The headline “Crossing Cultures” is significant for a few reasons. From a Jewish perspective, we are constantly crossing cultures in Southeastern Idaho, or perhaps more specifically, the local cultures are constantly crossing with us. Look at how interesting we are, look at how close to Jesus we are. Look at us celebrate our holidays. That’s how it feels to me sometimes. I’m sure every synagogue has some element of the curiosity-seeker-with-mysterious-agenda, but growing up at Temple Emanuel in Chicago, I sure never noticed it.
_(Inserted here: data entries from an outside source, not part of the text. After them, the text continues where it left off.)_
(* ===== verification/Network.v ===== *)
(** * A network of four validators *)

From S2P Require Import Prelude U64 Crypto ValidatorVerifier LedgerInfo Accumulator.
From S2P Require Import AccumulatorProof ConsensusTypes SecureStorage SafetyRules SafetyRulesProof.
From S2P Require Import ConsensusSafety Concrete.

Module Network.
Import Symbolic Concrete.

(** Validators 1 to 4 of equal voting power; validator 4 is Byzantine. *)
Definition infos : gmap AccountAddress ValidatorConsensusInfo :=
  list_to_map (map (fun a => (a, mkValidatorConsensusInfo (a + 100) 1)) [1; 2; 3; 4]).
Definition byzantine : list AccountAddress := [4].

(** The genesis ledger info ends epoch 0 and starts epoch 1. *)
Definition genesis : LedgerInfo :=
  mkLedgerInfo (mkBlockInfo 0 0 HashValue_zero placeholder 0 0
    (Some (mkEpochState 1 (verifier_new infos)))) HashValue_zero.
Definition genesis_id : HashValue :=
  match make_genesis_block_from_ledger_info genesis with Ok b => block_id b | _ => HashValue_zero end.
Definition genesis_qc : QuorumCert := certificate_for_genesis_from_ledger_info genesis genesis_id.

Definition genesis_waypoint : Waypoint :=
  match waypoint_new_epoch_boundary genesis with Ok w => w | _ => mkWaypoint 0 HashValue_zero end.

(** Validator [a] after its storage is set up and [SafetyRules] is initialized. *)
Definition blank : PersistentSafetyStorage (S:=InMemoryStorage) :=
  mkPersistentSafetyStorage (mkInMemoryStorage ∅ 0) (mkCounters 0 0 0 0 0 0).
Definition started (a : AccountAddress) : SafetyRules (S:=InMemoryStorage) :=
  let ps := (pss_initialize a (a + 100) (a + 200) genesis_waypoint blank).1 in
  match safety_rules_new ps false with
  | Ok s => (initialize {| ledger_info_with_sigs := [mkLedgerInfoWithSignatures genesis ∅]; more := false |} s).1
  | _ => mkSafetyRules ps None None None
  end.

(** A proposal of round [r] on top of [qc] that changes nothing in the ledger. *)
Definition proposal (r : Z) (qc : QuorumCert) : MaybeSignedVoteProposal := {|
  msvp_vote_proposal := {|
    vp_accumulator_extension_proof := {| ext_frozen_subtree_roots := []; ext_num_leaves := 0; ext_leaves := [] |};
    vp_block := block_new_nil r qc;
    vp_next_epoch_state := None |};
  msvp_signature := None |}.

Definition vote_on (s : SafetyRules (S:=InMemoryStorage)) (p : MaybeSignedVoteProposal)
    : SafetyRules * result Error Vote :=
  construct_and_sign_vote hash_internal placeholder p s.

(** The certificate made of the votes of a round. *)
Definition certificate (votes : list Vote) : QuorumCert :=
  match votes with
  | [] => genesis_qc
  | v :: _ => mkQuorumCert (vote_data v) (mkLedgerInfoWithSignatures (vote_ledger_info v)
                (list_to_map (map (fun v => (vote_author v, vote_signature v)) votes)))
  end.

(** A validator with the votes it gave out. *)
Definition validator : Type := AccountAddress * SafetyRules (S:=InMemoryStorage) * list Vote.

Definition validator_step (p : MaybeSignedVoteProposal) (x : validator) : validator :=
  let '(a, s, h) := x in
  match vote_on s p with
  | (s', Ok v) => (a, s', h ++ [v])
  | (s', _) => (a, s', h)
  end.

(** One round: the correct validators vote, their votes make the next certificate. *)
Definition net_step (n : list validator * QuorumCert) (r : Z) : list validator * QuorumCert :=
  let vs := map (validator_step (proposal r n.2)) n.1 in
  (vs, certificate (omap (fun x => list.last x.2) vs)).

Definition start : list validator * QuorumCert := (map (fun a => (a, started a, [])) [1; 2; 3], genesis_qc).
Definition net (rounds : list Z) : list validator * QuorumCert := fold_left net_step rounds start.
Definition final : list validator := (net [1; 2; 3; 4]).1.

(** The votes of validator [a]. *)
Definition history (vs : list validator) (a : AccountAddress) : list Vote :=
  match find (fun x : validator => x.1.1 =? a) vs with Some x => x.2 | None => [] end.

Definition votes_of (a : AccountAddress) (epoch : Z) : list Vote :=
  if epoch =? 1 then history final a else [].
Definition signatures_of (vs : list validator) : list Signature :=
  concat (map (fun x : validator => map vote_signature x.2) vs).
Definition observed (sig : Signature) : Prop := sig ∈ signatures_of final.
Definition committee (epoch : Z) : ValidatorVerifier := verifier_new infos.

Notation request := (proposed observed).
Notation run := (sr_run (S:=InMemoryStorage) hash_internal placeholder).

Lemma validator_step_run p a s0 s h : request (msvp_vote_proposal p) ->
  run 1 (committee 1) request s0 h s ->
  let x := validator_step p (a, s, h) in run 1 (committee 1) request s0 x.2 x.1.2.
Proof.
  intros Hp Hr. unfold validator_step. cbv zeta.
  destruct (vote_on s p) as [s' [v|err|]] eqn:E; cbn; unfold vote_on in E.
  - eapply (run_step _ _ _ _ _ _ _ _ (Some v)); [exact Hr|]. by eapply step_vote.
  - rewrite <- (app_nil_r h). eapply (run_step _ _ _ _ _ _ _ _ None); [exact Hr|]. by eapply step_vote_refused.
  - rewrite <- (app_nil_r h). eapply (run_step _ _ _ _ _ _ _ _ None); [exact Hr|]. by eapply step_vote_refused.
Qed.

Definition runs_from_start (vs : list validator) : Prop :=
  Forall (fun x => run 1 (committee 1) request (started x.1.1) x.2 x.1.2) vs.

Lemma net_step_runs n r : request (msvp_vote_proposal (proposal r n.2)) ->
  runs_from_start n.1 -> runs_from_start (net_step n r).1.
Proof.
  intros Hp Hn. unfold runs_from_start, net_step in *. cbv zeta. cbn [fst].
  apply List.Forall_map. eapply list.Forall_impl; [exact Hn|].
  intros [[a s] h] Hr. assert (Ha : (validator_step (proposal r n.2) (a, s, h)).1.1 = a).
  { unfold validator_step. by destruct (vote_on _ _) as [s' []]. }
  cbn beta. rewrite Ha. by apply validator_step_run.
Qed.

Definition observedb (l : LedgerInfoWithSignatures) : bool :=
  forallb (fun kv => bool_decide (kv.2 ∈ signatures_of final)) (map_to_list (liws_signatures l)).

Lemma observedb_spec l : observedb l = true -> observed_signatures observed l.
Proof.
  intros Ho a sig Hs. apply elem_of_map_to_list in Hs. unfold observedb in Ho. rewrite forallb_forall in Ho.
  specialize (Ho (a, sig)). apply list_elem_of_In, Ho, bool_decide_eq_true in Hs. exact Hs.
Qed.

Lemma request_check p : verify_well_formed (vp_block p) = Ok tt ->
  observedb (qc_signed_ledger_info (block_quorum_cert (vp_block p))) = true -> request p.
Proof. intros Hw Ho. split; [done|by apply observedb_spec]. Qed.

Lemma final_runs : runs_from_start final.
Proof.
  unfold final, net. cbn [fold_left].
  do 4 (apply net_step_runs; [apply request_check; vm_compute; reflexivity|]).
  unfold runs_from_start, start. cbn [fst]. apply List.Forall_map, list.Forall_forall. intros a _. apply run_nil.
Qed.

(** A state in which epoch [ep] starts. *)
Definition fresh (ep : Z) : SafetyRules (S:=InMemoryStorage) :=
  mkSafetyRules (mkPersistentSafetyStorage (mkInMemoryStorage
    (list_to_map [(EPOCH, mkGetResponse 0 (VU64 ep)); (LAST_VOTED_ROUND, mkGetResponse 0 (VU64 0));
       (PREFERRED_ROUND, mkGetResponse 0 (VU64 0)); (LAST_VOTE, mkGetResponse 0 (VBytes (enc_vote None)))]) 0)
    (mkCounters 0 0 0 0 0 0)) None None (Some (mkEpochState ep (committee ep))).

Lemma fresh_start ep : epoch_start ep (committee ep) (fresh ep).
Proof. split; try reflexivity. by exists (enc_vote None). Qed.

Lemma started_start a : a ∈ [1; 2; 3] -> epoch_start 1 (committee 1) (started a).
Proof.
  intros [<-|[<-|[<-|[]]]]%list_elem_of_In; (split; [vm_compute; reflexivity..| |vm_compute; reflexivity]);
    exists (enc_vote None); (split; [vm_compute; reflexivity|reflexivity]).
Qed.

Lemma votes_signed : Forall (fun x => Forall (fun v =>
  vote_signature v = (x.1.1 + 100, enc_ledger_info (vote_ledger_info v))) x.2) final.
Proof.
  apply List.Forall_forall. intros x Hx.
  assert (Hb : forallb (fun x => forallb (fun v =>
    bool_decide (vote_signature v = (x.1.1 + 100, enc_ledger_info (vote_ledger_info v)))) x.2) final = true)
    by (vm_compute; reflexivity).
  rewrite forallb_forall in Hb. apply Hb in Hx. rewrite forallb_forall in Hx.
  apply List.Forall_forall. intros v Hv. by apply Hx, bool_decide_eq_true in Hv.
Qed.
#[local] Opaque final started.

Lemma honest_cases a : honest infos byzantine a -> a ∈ [1; 2; 3].
Proof.
  intros [Hv Hb]. assert (E : forallb (fun a => bool_decide (a ∈ [1; 2; 3; 4])) (validators infos) = true)
    by (vm_compute; reflexivity).
  rewrite forallb_forall in E. apply list_elem_of_In, E, bool_decide_eq_true in Hv.
  unfold byzantine in Hb. rewrite !elem_of_cons in *. tauto.
Qed.

Lemma history_entry vs a v : v ∈ history vs a -> exists x, x ∈ vs /\ x.1.1 = a /\ v ∈ x.2.
Proof.
  unfold history. destruct (find (fun x : validator => x.1.1 =? a) vs) as [x|] eqn:E; [|by intros ?%elem_of_nil].
  apply find_some in E as [Hin Ha]. intros Hv. exists x. split_and!; [by apply list_elem_of_In|lia|done].
Qed.

Lemma history_intro vs x v : NoDup (map (fun x : validator => x.1.1) vs) -> x ∈ vs -> v ∈ x.2 -> v ∈ history vs x.1.1.
Proof.
  intros Hn Hx Hv. unfold history. induction vs as [|y vs IH]; [by apply elem_of_nil in Hx|]. cbn in *.
  apply list.NoDup_cons in Hn as [Hy Hn]. destruct (Z.eqb_spec y.1.1 x.1.1) as [E|E].
  - apply elem_of_cons in Hx as [->|Hx]; [done|]. exfalso. apply Hy. rewrite E.
    apply list_elem_of_In, in_map_iff. exists x. by rewrite <- list_elem_of_In.
  - apply elem_of_cons in Hx as [->|Hx]; [done|]. auto.
Qed.

Lemma history_run vs a : runs_from_start vs -> exists s,
  run 1 (committee 1) request (started a) (history vs a) s.
Proof.
  intros Hr. unfold history. destruct (find (fun x : validator => x.1.1 =? a) vs) as [x|] eqn:E.
  - apply find_some in E as [Hin Hx%Z.eqb_eq]. exists x.1.2. rewrite <- Hx.
    exact (proj1 (List.Forall_forall _ _) Hr x Hin).
  - exists (started a). apply run_nil.
Qed.

Lemma network_runs a ep : honest infos byzantine a -> exists s s',
  epoch_start ep (committee ep) s /\ run ep (committee ep) request s (votes_of a ep) s'.
Proof.
  intros Ha%honest_cases. unfold votes_of. destruct (Z.eqb_spec ep 1) as [->|].
  - destruct (history_run final a final_runs) as [s' Hs']. exists (started a), s'.
    split; [by apply started_start|exact Hs'].
  - exists (fresh ep), (fresh ep). split; [apply fresh_start|apply run_nil].
Qed.
(** A signature in circulation is the signature of a vote in some history. *)
Lemma signatures_of_vote vs sig : sig ∈ signatures_of vs ->
  exists x v, x ∈ vs /\ v ∈ x.2 /\ vote_signature v = sig.
Proof.
  unfold signatures_of. intros Hs. apply list_elem_of_In, in_concat in Hs as (l & Hl & Hs).
  apply in_map_iff in Hl as (x & <- & Hx). apply in_map_iff in Hs as (v & Hv & Hin).
  exists x, v. by rewrite !list_elem_of_In.
Qed.

Lemma network_unforgeable a pk li sig : observed sig -> honest infos byzantine a ->
  get_public_key (committee 1) a = Some pk -> verify_struct_signature pk li sig = true ->
  exists ep v, v ∈ votes_of a ep /\ vote_ledger_info v = li.
Proof.
  intros (x & v & Hx & Hv & <-)%signatures_of_vote Ha%honest_cases Hpk Hs.
  pose proof votes_signed as Hsig. rewrite list.Forall_forall in Hsig. specialize (Hsig x Hx).
  rewrite list.Forall_forall in Hsig. specialize (Hsig v Hv). rewrite Hsig in Hs.
  apply bool_decide_eq_true in Hs. apply pair_equal_spec in Hs as [Hk Hm]. change (enc_ledger_info (vote_ledger_info v) = enc_ledger_info li) in Hm.
  assert (Hpk' : pk = a + 100).
  { apply list_elem_of_In in Ha as [<-|[<-|[<-|[]]]]; vm_compute in Hpk; injection Hpk as <-; reflexivity. }
  exists 1, v. split.
  - rewrite Hpk' in Hk. apply Z.add_cancel_r in Hk. rewrite <- Hk. change (v ∈ history final x.1.1).
    apply history_intro; [|done|done]. apply (bool_decide_unpack _). vm_compute. exact I.
  - rewrite <- (dec_enc_ledger_info (vote_ledger_info v)), Hm. apply dec_enc_ledger_info.
Qed.

Lemma network_protocol : protocol hash_internal placeholder observed committee votes_of 1 infos byzantine.
Proof.
  split.
  - reflexivity.
  - split; [done| |vm_compute; reflexivity].
    intros a i Hi. apply elem_of_map_to_list, list_elem_of_In in Hi.
    assert (E : forallb (fun kv => 0 <=? vci_voting_power kv.2) (map_to_list infos) = true)
      by (vm_compute; reflexivity).
    rewrite forallb_forall in E. apply E in Hi. cbn in Hi. lia.
  - split; [apply NoDup_singleton|]. split; [|vm_compute; reflexivity].
    intros a Ha%list_elem_of_singleton. subst a. apply (bool_decide_unpack _). vm_compute. exact I.
  - exact network_runs.
  - exact network_unforgeable.
  - intros v w E. rewrite <- (dec_enc_vote_data v), <- (dec_enc_vote_data w). by f_equal.
Qed.
Lemma certificate_committed rounds : let l := qc_signed_ledger_info (net rounds).2 in
  observedb l = true -> verify_signatures l (committee 1) = Ok tt ->
  li_epoch (liws_ledger_info l) = 1 -> 1 <=? li_round (liws_ledger_info l) = true ->
  committed observed committee 1 (qc_ledger_info (net rounds).2).
Proof.
  cbv zeta. intros Ho Hv He Hr. split_and!; [|exact He|unfold qc_ledger_info; lia].
  exists (qc_signed_ledger_info (net rounds).2). split_and!; [done|by apply observedb_spec|done].
Qed.

(** The certificates of rounds 3 and 4 commit the blocks of rounds 1 and 2. *)
Lemma consensus_safety_witness :
  extends observed committee 1 (qc_commit_info (net [1; 2; 3]).2) (qc_commit_info (net [1; 2; 3; 4]).2).
Proof.
  apply (consensus_safety hash_internal placeholder observed committee votes_of 1 infos byzantine network_protocol
           (qc_ledger_info (net [1; 2; 3]).2) (qc_ledger_info (net [1; 2; 3; 4]).2)).
  - apply certificate_committed; vm_compute; reflexivity.
  - apply certificate_committed; vm_compute; reflexivity.
  - apply Z.leb_le. vm_compute. reflexivity.
Defined.
End Network.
Pocatello is a largely transient area. People come and go from the university, the semiconductor plant, the hospital, the Idaho National Laboratory. There have always been Jews in Pocatello, but wild west Judaism hasn’t changed much since the days of the ‘Frisco Kid. So, Temple Emanuel in Pocatello’s membership ebbs and flows—and right now it ebbs. With our only child congregant barely 3 months old (and who looked so cute in her pea pod costume), we are happy to open the doors to the community during our festive holidays—especially the child-oriented ones. Our Purim festivities included dancing, fabulous music, as many hamentaschen cookies one could eat, and a satisfying full-house. And since many of the attendees aren’t the drinking type, that left more of my husband’s homebrew “Haman’s Hangover” and a large jar of Slivovitz for the rest of us.
Several years ago, John did extensive research for a piece exploring the alleged regional Mormon “divide” and followed missionaries around, hung out in high school cafeterias, and partied with the “Excommunicated Mormon Drinking Team” at the annual beer festival in Idaho Falls. While the multi-part series was fascinating, informative, and very well balanced, the paper ultimately decided not to run it—go figure. If nothing else, that decision does reflect a cautious and mysterious religious dynamic in this region that isn’t present in many other parts of the country.
My relationship with John, a recovering Catholic, has been a cultural experience in and of itself. While I never knew it before marrying a properly raised Catholic boy, there is much truth to the statement that Jews invented guilt but Catholics perfected it. While more inclined to run Atheist or Pantheist than I, it was he who pushed for a Jewish wedding, and he who curses at Pharaoh the loudest at our Temple seder. We are both more inclined to find Adonai on a ski run or in a garden bed than in front of a podium, and I’m sure our Jewish-Catholic cultural dynamics will play out throughout the length of our relationship. Perhaps someday he’ll see that having a loud family screaming match followed by a visit to a Chinese food buffet really is the best way to resolve family issues. Until then, John loves my culinary experiments with matzo balls, latkes, and hamentaschen, and while he laughs at the suggestion, I’m happy to sit with him through midnight mass any time he wants.